For a private offering like this, the developer cannot seek investors at seminars, distribute flyers, or even mention his capital-raising process in press accounts of the overall project. Any publicity about the capital raising will likely cause the developer to lose the availability of a private offering exemption for some time.
In addition to identifying an exemption at the federal level, the developer will need to work with counsel to identify and comply with exemptions at the state level. For most Regulation D offerings, his compliance will be limited to making a notice filing (which is the same filing to be made with the SEC) and the payment of what is usually a fairly nominal fee.
In addition to identifying and satisfying exemptions at the federal and state levels, the developer must be certain that he discloses all material information about the potential investment to investors.
This requirement is separate and distinct from the exemption requirements, some of which also require specified disclosure. The material information requirements, sometimes called the anti-fraud rules, means the developer must disclose to prospective investors all information that a reasonable investor would want to consider in evaluating the investment.
Certain items are almost always deemed material, such as any compensation the developer is taking as the promoter of the investment or manager of the company and any conflicts of interest he may have in the project (for example, if the developer’s construction company will likely be the general contractor for construction work).

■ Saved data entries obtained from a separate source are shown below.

(** * STG4000 download wrapper: a shallow embedding of
      [src/stg/_wrapper/downloadnet.py]

    The wrapper drives a multichannel stimulator through a vendor SDK.  Every
    method of the Python class [STG4000] is a short sequence of SDK calls made
    inside a [with self.interface() as interface:] block.  The embedding keeps
    that shape: a method is a computation in a small state-and-error monad
    whose state is the log of everything the wrapper asked of the device, and
    whose errors are the Python exceptions the method can leave with.

    Python [int] is [Z]; a Python [float] is an IEEE 754 binary64 number, in
    the representation and with the operations of the standard library's
    [SpecFloat] (53 bits of precision, round to nearest even), so a float
    product or quotient is rounded as Python rounds it; Python lists are
    [list]; the mode argument of [_download] is a [string].

    The file has two parts: the embedding and the vocabulary of the
    statements first, then the lemmas and the theorems about them. *)

From Stdlib Require Import ZArith QArith Qround SpecFloat List String
  Bool Lia.
Import ListNotations.

Local Open Scope Z_scope.

(** ** The names imported from [stg._wrapper.dll] *)

Module Dll.
(** * Winlogbeat beater: the polling workers, the coordinator and the stop signal

    A shallow embedding of [winlogbeat/beater/winlogbeat.go]: [Setup], [Run],
    [Stop] and [processEventLog].  The event log API, the publisher client
    and the checkpoint store are collaborators of that file; they are taken
    as interfaces (type classes), so every statement below holds for all
    their implementations.  Goroutines are interleaved by an explicit
    schedule, and every call the code makes is appended to a trace. *)

From stdpp Require Import gmap strings list sorting.

Local Open Scope Z_scope.
Local Open Scope string_scope.
Local Open Scope list_scope.

(** ** Go runtime notions *)

(** A Go [error] value, by its message. *)
Definition error : Type := string.

(** A [chan struct{}] on which nothing is ever sent: it is nil, open or closed. *)
Inductive chan : Type := ChanNil | ChanOpen | ChanClosed.

#[global] Instance chan_eq_dec : EqDecision chan.
Proof. solve_decision. Defined.

(** A call either returns or panics. *)
Inductive result (A : Type) : Type :=
| Ok (a : A)
| Panic (msg : string).
Arguments Ok {A} a.
Arguments Panic {A} msg.

(** [close(ch)]: closing a nil or an already closed channel panics. *)
Definition close (ch : chan) : result chan :=
  match ch with
  | ChanNil => Panic "close of nil channel"
  | ChanOpen => Ok ChanClosed
  | ChanClosed => Panic "close of closed channel"
  end.

Module time.
(** A [time.Time]: an instant (nanoseconds since the zero time) and a
    location, where no location stands for UTC. *)
Record Time : Type := mkTime { wall : Z; loc : option string }.

Definition zero : Time := {| wall := 0; loc := None |}.

(** [t.UTC()]: the same instant, with the location set to UTC. *)
Definition UTC (t : Time) : Time := {| wall := wall t; loc := None |}.

(** [time.Second], a Duration in nanoseconds. *)
Definition Second : Z := 1000000000.
End time.

Module checkpoint.
(** Modelled from the spec: the checkpoint package is not part of the
    sources at hand.  A checkpoint state is, per source name, the last
    published record number and its timestamp; these are the three
    arguments of [Persist], and [RecordNumber] is what [processEventLog]
    reads. *)
Record EventLogState : Type := mkState {
  Name : string;
  RecordNumber : Z;
  Timestamp : time.Time;
}.

(** The zero value of the struct, which a Go map lookup yields for an
    absent key. *)
Definition zero : EventLogState :=
    {| Name := ""; RecordNumber := 0; Timestamp := time.zero |}.

(** The three methods of [*checkpoint.Checkpoint] that the beater calls,
    over the state [K] of a store. *)
Class Checkpoint (K : Type) : Type := {
  States : K → gmap string EventLogState;
  Persist : string → Z → time.Time → K → K;
  Shutdown : K → K;
}.
End checkpoint.

Module eventlog.
(** What the beater uses of an [eventlog.Record]: its [RecordID] (uint64),
    its [TimeCreated.SystemTime] and its conversion [ToMapStr]. *)
Class Record (Rec MapStr : Type) : Type := {
  RecordID : Rec → Z;
  SystemTime : Rec → time.Time;
  ToMapStr : Rec → MapStr;
}.

(** The [eventlog.EventLog] interface over the state [S] of a source.
    [Read] returns both a slice and an error, as in Go. *)
Class EventLog (Rec S : Type) : Type := {
  Open : Z → S → option error * S;
  Read : S → (list Rec * option error) * S;
  Close : S → option error * S;
  Name : S → string;
}.
End eventlog.

Module publisher.
Inductive ClientOption : Type := Sync | Guaranteed.

(** The [publisher.Client] interface over the state [C] of a client. *)
Class Client (MapStr C : Type) : Type := {
  PublishEvents : list MapStr → list ClientOption → C → bool * C;
  Close : C → C;
}.
End publisher.

(** The two expvar maps of the package. *)
Inductive expvarMap : Type := publishedEvents | ignoredEvents.

Inductive level : Type := Debug | Info | Warn.

(** The log lines of the file, by format string. *)
Inductive message : Type :=
| MsgStopping
| MsgOpenError (name : string) (err : error)
| MsgStopProcessing
| MsgCloseError (name : string) (err : error)
| MsgOpened (name : string)
| MsgReadError (name : string) (err : error)
| MsgReadReturned (name : string) (n : nat)
| MsgPublished (name : string) (numEvents : Z).

(** Goroutines: the one that runs [Run], one per event log, and the callers
    of [Stop]. *)
Inductive tid : Type := TMain | TWorker (i : nat) | TStop (j : nat).
Lemma missing_columns_are_fatal_witness :
  error (handleFileChange utc_host (Some file_without_doctor) initial_AppState)
  = Some (msg_missing_columns_prefix ++ col_doctorName ++ [46%N])
  /\ parsedRows (handleFileChange utc_host (Some file_without_doctor) initial_AppState) = [].
Proof.
  destruct (missing_columns_are_fatal utc_host file_without_doctor
              [(sheet_name, [row_without_doctor; row_same_instant])]
              row_without_doctor [row_same_instant] initial_AppState
              eq_refl eq_refl)
    as (_ & _ & He & Hp & _).
  - exists col_doctorName. split; [vm_compute; tauto | ].
    vm_compute. intros H. repeat (destruct H as [H | H]; [discriminate H | ]). exact H.
  - split; [rewrite He; vm_compute; reflexivity | exact Hp].
Defined.

(** ** More on the date normaliser *)

(** X4.  A date that [parseDate] returned goes through [parseDate] again
    unchanged: normalising is idempotent. *)
Theorem parseDate_of_a_parsed_date (host : Host) (v : option cell) (d : Date) :
  parseDate host v = Some d ->
  parseDate host (Some (CDate d)) = Some d.
Proof.
  intros H. destruct (parseDate_valid host v d H) as [t ->]. reflexivity.
Qed.

Lemma parseDate_of_a_parsed_date_witness :
  parseDate utc_host (Some (CDate (Date_of t_epoch))) = Some (Date_of t_epoch).
Proof.
  apply (parseDate_of_a_parsed_date utc_host (Some (CNumber (Fin 0)))).
  vm_compute. reflexivity.
Defined.

Lemma trimStart_blank (s : jsstring) :
  Forall (fun c => is_trim_char c = true) s -> trimStart s = [].
Proof.
  induction 1 as [ | c s Hc _ IH]; [reflexivity | ].
  cbn [trimStart]. rewrite Hc. exact IH.
Qed.

Lemma trim_blank (s : jsstring) :
  Forall (fun c => is_trim_char c = true) s -> trim s = [].
Proof. intros H. unfold trim. rewrite (trimStart_blank s H). reflexivity. Qed.

(** X5.  [parseDate] gives [null] for an absent cell, [null], a boolean,
    an invalid native date, the numbers NaN and plus or minus Infinity,
    and any text that is empty or made of white space only, whatever the
    host's parsers do. *)
Theorem parseDate_rejects (host : Host) :
  parseDate host None = None
  /\ parseDate host (Some CNull) = None
  /\ (forall b, parseDate host (Some (CBool b)) = None)
  /\ parseDate host (Some (CDate Invalid_Date)) = None
  /\ parseDate host (Some (CNumber NaN)) = None
  /\ (forall negative, parseDate host (Some (CNumber (Inf negative))) = None)
  /\ (forall s, Forall (fun c => is_trim_char c = true) s ->
                parseDate host (Some (CString s)) = None).
Proof.
  split; [reflexivity | ].
  split; [reflexivity | ].
  split; [intros b; reflexivity | ].
  split; [reflexivity | ].
  split; [vm_compute; reflexivity | ].
  split; [intros [ | ]; vm_compute; reflexivity | ].
  intros s H. unfold parseDate. rewrite (trim_blank s H). reflexivity.
Qed.

(** [split] of a text with no separator in its first part. *)
Lemma split_on_part (is_sep : N -> bool) (a : jsstring) (sep : N) (rest : jsstring) :
  Forall (fun c => is_sep c = false) a -> is_sep sep = true ->
  split_on is_sep (a ++ sep :: rest) = a :: split_on is_sep rest.
Proof.
  intros Ha Hs. induction Ha as [ | c a Hc _ IH]; cbn [app split_on].
  - rewrite Hs. reflexivity.
  - rewrite Hc, IH. reflexivity.
Qed.

Lemma split_on_head (is_sep : N -> bool) (s : jsstring) :
  exists p ps, split_on is_sep s = p :: ps.
Proof.
  induction s as [ | c s [p [ps IH]]]; cbn [split_on]; [eauto | ].
  destruct (is_sep c); [eauto | ]. rewrite IH. eauto.
Qed.
Lemma fs__createLockFile_stays env w p :
  (forall i, leaves_alone env p i) ->
  is_Some (fs w !! p) -> is_Some (fs (snd (_createLockFile env w)) !! p).
Proof.
  intros Hp Hthere.
  destruct (decide (p = marker w)) as [-> | Hne].
  2: { now rewrite fs__createLockFile_other. }
  rewrite _createLockFile_calls. cbn zeta.
  assert (H1 : fs (after env 1 w) !! marker w = fs w !! marker w)
    by (apply fs_interfere, Hp).
  destruct (failing env sys_open w);
    [unfold logged; cbn [snd fst Logger_log fs]; now rewrite H1 | ].
  set (opened := put_file (marker w) (File "" (clock (after env 1 w))) (after env 1 w)).
  assert (H2 : fs (interfere env opened) !! marker w
               = Some (File "" (clock (after env 1 w)))).
  { rewrite fs_interfere by apply Hp. apply lookup_put_file. }
  rewrite H2.
  destruct (failing env sys_write opened); cbn [snd].
  - unfold logged. cbn [snd fst Logger_log fs]. rewrite H2. eauto.
  - rewrite lookup_put_file. eauto.
Qed.

Lemma fs__deleteLockFile_other env w p :
  p <> marker w -> (forall i, leaves_alone env p i) ->
  fs (snd (_deleteLockFile env w)) !! p = fs w !! p.
Proof.
  intros Hne Hp. rewrite _deleteLockFile_calls. cbn zeta.
  assert (H1 : fs (after env 1 w) !! p = fs w !! p) by (apply fs_interfere, Hp).
  destruct (failing env sys_unlink w) as [c | ].
  - now destruct (errno_eqb c ENOENT).
  - destruct (fs (after env 1 w) !! marker w); cbn [snd]; [ | exact H1].
    now rewrite fs_drop_file_ne.
Qed.

(** X4: the guard touches no path but its own, and waiting only reads.  For
    a path [p] that other processes leave alone: [_waitLockFileDisappear]
    leaves [p] as it is (the marker included); [__enter__] and [__exit__]
    leave [p] as it is when [p] is not the marker; and [__enter__] never
    removes a file: what was at [p] before is still a file after, whether or
    not creating the marker worked. *)
Theorem X4_other_paths_untouched env fuel exc w p :
  (forall i, leaves_alone env p i) ->
  fs (snd (_waitLockFileDisappear env fuel w)) !! p = fs w !! p /\
  (p <> marker w ->
     fs (snd (__enter__ env fuel w)) !! p = fs w !! p /\
     fs (snd (__exit__ env exc w)) !! p = fs w !! p) /\
  (is_Some (fs w !! p) -> is_Some (fs (snd (__enter__ env fuel w)) !! p)).
Proof.
  intros Hp.
  pose proof (fs__waitLockFileDisappear env fuel w p Hp) as Hwait.
  destruct (keeps_self__waitLockFileDisappear env fuel w) as [Hself _].
  split; [exact Hwait | split].
  - intros Hne. split.
    + rewrite __enter___steps.
      destruct (_waitLockFileDisappear env fuel w) as [[[] | e | ] w1];
        cbn [fst snd] in *; try exact Hwait.
      rewrite fs__createLockFile_other; [exact Hwait | | exact Hp].
      unfold marker. now rewrite Hself.
    + rewrite __exit___calls. cbn [snd]. now apply fs__deleteLockFile_other.
  - intros Hthere. rewrite __enter___steps.
    destruct (_waitLockFileDisappear env fuel w) as [[[] | e | ] w1];
      cbn [fst snd] in *; try (now rewrite Hwait).
    apply fs__createLockFile_stays; [exact Hp | now rewrite Hwait].
Qed.

Lemma X4_other_paths_untouched_witness :
  fs (snd (_waitLockFileDisappear alone 2 shared_dir)) !! "notes.txt"
    = Some (File "keep" 7) /\
  fs (snd (__enter__ alone 2 shared_dir)) !! "notes.txt" = Some (File "keep" 7) /\
  fs (snd (__exit__ alone None shared_dir)) !! "notes.txt" = Some (File "keep" 7).
Proof.
  destruct (X4_other_paths_untouched alone 2 None shared_dir "notes.txt")
    as (Hwait & Hother & _).
  { intros i σ. reflexivity. }
  destruct Hother as [Henter Hexit]; [discriminate | ].
  split; [exact Hwait | split; [exact Henter | exact Hexit] ].
Defined.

Compliance with the anti-fraud rules would usually be accomplished by the developer preparing a disclosure document and sharing it with potential investors. In this way, there is a reduced chance of later disagreements about what was disclosed.
There are other federal and state securities laws and rules that often impact the offer and sale of securities in these types of projects. For example, if there is a minimum amount of equity that must be raised or if there is some other contingency (for example, zoning approval) that must be met before an offering is completed, special rules apply to the handling of investor funds pending satisfaction of raising the minimum or satisfying the contingency.
Close consultation with securities counsel would be a wise move for developers to ensure compliance with the exemption, disclosure and other applicable rules.
Failure to comply can result in real pain for developers.
Loren Andrulis is an attorney with Warner Norcross & Judd LLP in Grand Rapids. He concentrates his practice in real estate, securities and business services.